Scan the entries below. Report each line where the string "Import" occurs.

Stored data
┄┄┄┄┄┄

(** * Pairing Bots: a shallow embedding of the orchestration core

  The development follows the TypeScript sources module by module:
  - [Js]            the JavaScript string and value primitives the code uses;
  - [Parsing]       [src/parsing.ts] (tagged protocol parser);
  - [Tracker]       [createDriverExecutionTracker] of [src/pair-orchestrator.ts];

  JavaScript numbers that hold counters, sizes and indices are integers
  [Z]; the numbers that the code divides, scales or reads from text are
  binary64 values, rounded as IEEE 754 says ([Double]); strings are Rocq
  strings, one character per UTF-16 code unit below 256. *)

From Stdlib Require Import ZArith QArith Qround Qabs Qpower Lqa Ascii String List Bool Lia.
From Stdlib Require Floats.
From stdpp Require Import base option list strings gmap pretty.

Local Open Scope Z_scope.
Set Warnings "-register-all".

(* ===================================================================== *)
(** * JavaScript primitives *)
(* ===================================================================== *)

Module Js.

(** ** Characters *)

Definition code (c : ascii) : N := N_of_ascii c.

(** [WhiteSpace] and [LineTerminator] code units below 256:
    TAB, LF, VT, FF, CR, SP and NBSP. *)
Definition isWhiteSpace (c : ascii) : bool :=
  let n := code c in
  ((9 <=? n) && (n <=? 13) || (n =? 32) || (n =? 160))%N.

Definition isLowerAscii (c : ascii) : bool :=
  let n := code c in ((97 <=? n) && (n <=? 122))%N.

Definition isUpperAscii (c : ascii) : bool :=
  let n := code c in ((65 <=? n) && (n <=? 90))%N.

(** Upper-case Latin-1 letters other than ASCII: U+00C0..U+00DE but the
    multiplication sign; their lower-case forms lie 32 above. *)
Definition isUpperLatin1 (c : ascii) : bool :=
  let n := code c in ((192 <=? n) && (n <=? 222) && negb (n =? 215))%N.

Definition isLowerLatin1 (c : ascii) : bool :=
  let n := code c in ((224 <=? n) && (n <=? 254) && negb (n =? 247))%N.

(** [String.prototype.toUpperCase] on one code unit.  The three Latin-1
    characters whose upper-case form leaves the 8-bit range (micro sign,
    sharp s, y with diaeresis) are left as they are; none of them maps to
    a letter of the literals the code compares against. *)
Definition upperChar (c : ascii) : ascii :=
  if isLowerAscii c || isLowerLatin1 c then ascii_of_N (code c - 32) else c.

Definition lowerChar (c : ascii) : ascii :=
  if isUpperAscii c || isUpperLatin1 c then ascii_of_N (code c + 32) else c.

(** [Canonicalize] of a regular expression with the [i] flag and without
    the [u] flag: the upper-case form, except that a non-ASCII character
    is never folded onto an ASCII one.  Below 256 this only ever leaves a
    character alone or moves it within its own half of the range. *)
Definition canonicalize (c : ascii) : ascii := upperChar c.

(** ** Strings *)

Fixpoint mapString (f : ascii → ascii) (s : string) : string :=
  match s with
  | EmptyString => EmptyString
  | String c r => String (f c) (mapString f r)
  end.

Definition toUpperCase : string → string := mapString upperChar.
Definition toLowerCase : string → string := mapString lowerChar.

Fixpoint trimStart (s : string) : string :=
  match s with
  | EmptyString => EmptyString
  | String c r => if isWhiteSpace c then trimStart r else s
  end.

Fixpoint trimEnd (s : string) : string :=
  match s with
  | EmptyString => EmptyString
  | String c r =>
      match trimEnd r with
      | EmptyString => if isWhiteSpace c then EmptyString else String c EmptyString
      | r' => String c r'
      end
  end.

Definition trim (s : string) : string := trimEnd (trimStart s).

(** [s.length] in code units. *)
Definition length (s : string) : Z := Z.of_nat (String.length s).

(** [Buffer.byteLength(s, "utf8")]: one byte below U+0080, two up to
    U+07FF. *)
Fixpoint byteLength (s : string) : Z :=
  match s with
  | EmptyString => 0
  | String c r => (if (code c <? 128)%N then 1 else 2) + byteLength r
  end.

(** [s.startsWith(p)], returning what follows the prefix. *)
Fixpoint stripPrefix (p s : string) : option string :=
  match p, s with
  | EmptyString, _ => Some s
  | String a p', String b s' => if Ascii.eqb a b then stripPrefix p' s' else None
  | String _ _, EmptyString => None
  end.

Definition startsWith (s p : string) : bool := bool_decide (is_Some (stripPrefix p s)).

┄┄┄┄┄┄

Task response
From Stdlib Require Import ZArith QArith Qround Qabs Qpower Lqa Ascii String List Bool Lia.
From stdpp Require Import base option list strings gmap pretty.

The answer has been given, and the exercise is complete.